Your task is to copy each line of the material that includes "Require".

# # # #

(* ===== verification/ProcfsIo.v ===== *)
(** * ProcfsIo: userspace/libpm/src/procfs_io.c

    libpm's non-blocking reads and writes of /proc/pm/<node>/<file>, with retries, timeout,
    statistics and the circuit breaker.  The operating system is the class [OS]: call number
    [n] of a run may answer anything, and each call lets [os_delay n] nanoseconds pass; time
    advances only in system calls.  The library's globals and the process state are one record
    [io_state]; the functions run in the monad of Prelude. *)
From stdpp Require Import prelude strings list.
From Stdlib Require Import Ascii ZArith Lia.
From S2P Require Import Prelude CString Backoff Breaker.

Local Open Scope Z_scope.

(** ** Data (libpm.h) *)

Inductive pm_rc := PM_OK | PM_AGAIN | PM_TIMEOUT | PM_IOERR.

Definition pm_rc_val (r : pm_rc) : Z :=
  match r with PM_OK => 0 | PM_AGAIN => 11 | PM_TIMEOUT => 110 | PM_IOERR => 5 end.

Inductive pm_node_t := PM_NODE_CPU | PM_NODE_MEM | PM_NODE_INF.
Inductive pm_file_t := PM_FILE_CONFIG | PM_FILE_STATUS | PM_FILE_DATA.

#[export] Instance pm_rc_dec : EqDecision pm_rc.
Proof. solve_decision. Defined.
#[export] Instance pm_node_dec : EqDecision pm_node_t.
Proof. solve_decision. Defined.
#[export] Instance pm_file_dec : EqDecision pm_file_t.
Proof. solve_decision. Defined.

Record pm_cfg := mk_cfg {
  root : option bytes;
  open_flags_extra : Z;
  timeout_ms : Z;
  backoff_init_us : Z;
  backoff_max_us : Z;
  breaker_fail_n : Z;
  breaker_half_ms : Z }.

Record pm_stats := mk_stats {
  io_ok : Z; io_retry : Z; io_timeout : Z; io_err : Z; breaker_trips : Z }.

(** The initial value of [g_cfg]. *)
Definition g_cfg_default : pm_cfg := mk_cfg (Some (lit "/proc/pm")) 0 200 200 20000 8 200.

(** ** The operating system *)

Definition EINTR : Z := 4.
Definition ENOENT : Z := 2.
Definition EAGAIN : Z := 11.
Definition EMFILE : Z := 24.

(** The answer of call number [n]; [inr e] is a failure with [errno = e]. *)
Class OS := {
  os_open : nat → bytes → Z → Z + Z;
  os_poll : nat → Z → Z → Z + Z;
  os_read : nat → Z → nat → bytes + Z;
  os_write : nat → Z → bytes → nat + Z;
  os_delay : nat → Z }.

(** What the code relies on: descriptors are not negative, a poll's answer is not negative,
    a read or write transfers at most what was asked, and no call takes 2^40 seconds. *)
Class OSLaws (o : OS) : Prop := {
  os_open_fd n p fl fd : os_open n p fl = inl fd → 0 ≤ fd;
  os_poll_nonneg n fd t r : os_poll n fd t = inl r → 0 ≤ r;
  os_read_le n fd k d : os_read n fd k = inl d → (length d ≤ k)%nat;
  os_write_le n fd d k : os_write n fd d = inl k → (k ≤ length d)%nat;
  os_delay_range n : 0 ≤ os_delay n ≤ 2 ^ 40 * 1000000000 }.

Record io_state := mk_io {
  g_cfg : pm_cfg;
  g_stats : pm_stats;
  g_cb : pm_breaker;
  os_ns : Z;          (* CLOCK_MONOTONIC, nanoseconds *)
  os_calls : nat;     (* system calls made so far *)
  os_errno : Z;
  os_fds : list Z     (* descriptors opened and not yet closed *) }.

Definition set_stats (f : pm_stats → pm_stats) (s : io_state) : io_state :=
  mk_io (g_cfg s) (f (g_stats s)) (g_cb s) (os_ns s) (os_calls s) (os_errno s) (os_fds s).
Definition set_cb (cb : pm_breaker) (s : io_state) : io_state :=
  mk_io (g_cfg s) (g_stats s) cb (os_ns s) (os_calls s) (os_errno s) (os_fds s).
Definition set_errno (e : Z) (s : io_state) : io_state :=
  mk_io (g_cfg s) (g_stats s) (g_cb s) (os_ns s) (os_calls s) e (os_fds s).
Definition set_fds (f : list Z → list Z) (s : io_state) : io_state :=
  mk_io (g_cfg s) (g_stats s) (g_cb s) (os_ns s) (os_calls s) (os_errno s) (f (os_fds s)).
Definition pass (ns : Z) (s : io_state) : io_state :=
  mk_io (g_cfg s) (g_stats s) (g_cb s) (os_ns s + ns) (S (os_calls s)) (os_errno s) (os_fds s).

Definition timespec_of_ns (ns : Z) : timespec := mk_ts (ns / 1000000000) (ns mod 1000000000).

(** [clock_gettime(CLOCK_MONOTONIC, &ts)] *)
Definition clock (s : io_state) : timespec := timespec_of_ns (os_ns s).

Fixpoint remove_fd (fd : Z) (l : list Z) : list Z :=
  match l with
  | [] => []
  | x :: l' => if x =? fd then l' else x :: remove_fd fd l'
  end.

(** ** Statistics and start-up *)

Definition stats_zero : pm_stats := mk_stats 0 0 0 0 0.
Definition inc_ok (t : pm_stats) : pm_stats :=
  mk_stats (u64 (io_ok t + 1)) (io_retry t) (io_timeout t) (io_err t) (breaker_trips t).
Definition inc_retry (t : pm_stats) : pm_stats :=
  mk_stats (io_ok t) (u64 (io_retry t + 1)) (io_timeout t) (io_err t) (breaker_trips t).
Definition inc_timeout (t : pm_stats) : pm_stats :=
  mk_stats (io_ok t) (io_retry t) (u64 (io_timeout t + 1)) (io_err t) (breaker_trips t).
Definition inc_err (t : pm_stats) : pm_stats :=
  mk_stats (io_ok t) (io_retry t) (io_timeout t) (u64 (io_err t + 1)) (breaker_trips t).
Definition inc_trips (t : pm_stats) : pm_stats :=
  mk_stats (io_ok t) (io_retry t) (io_timeout t) (io_err t) (u64 (breaker_trips t + 1)).

Definition pm_init (opt : option pm_cfg) (s : io_state) : io_state :=
  let cfg := match opt with Some c => c | None => g_cfg s end in
  mk_io cfg stats_zero (pm_breaker_init (breaker_fail_n cfg) (breaker_half_ms cfg))
    (os_ns s) (os_calls s) (os_errno s) (os_fds s).

Definition pm_get_stats (s : io_state) : pm_stats := g_stats s.
Definition pm_reset_stats (s : io_state) : io_state := set_stats (λ _, stats_zero) s.

(** ** Paths *)

Definition node_dir (n : pm_node_t) : bytes :=
  match n with
  | PM_NODE_CPU => lit "cpu"
  | PM_NODE_MEM => lit "mem"
  | _ => lit "inf"
  end.

Definition pm_node_str (n : pm_node_t) : bytes := node_dir n.

Definition file_str (f : pm_file_t) : bytes :=
  match f with
  | PM_FILE_CONFIG => lit "config"
  | PM_FILE_STATUS => lit "status"
  | _ => lit "data"
  end.

Definition build_path (cfg : pm_cfg) (cap : nat) (node : pm_node_t) (file : pm_file_t) : bytes :=
  snprintf_str cap
    (match root cfg with Some r => r | None => lit "/proc/pm" end
     ++ lit "/" ++ node_dir node ++ lit "/" ++ file_str file).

# # # #

== TASK ANSWER ==
From stdpp Require Import prelude strings list.
From Stdlib Require Import Ascii ZArith Lia.
From S2P Require Import Prelude CString Backoff Breaker.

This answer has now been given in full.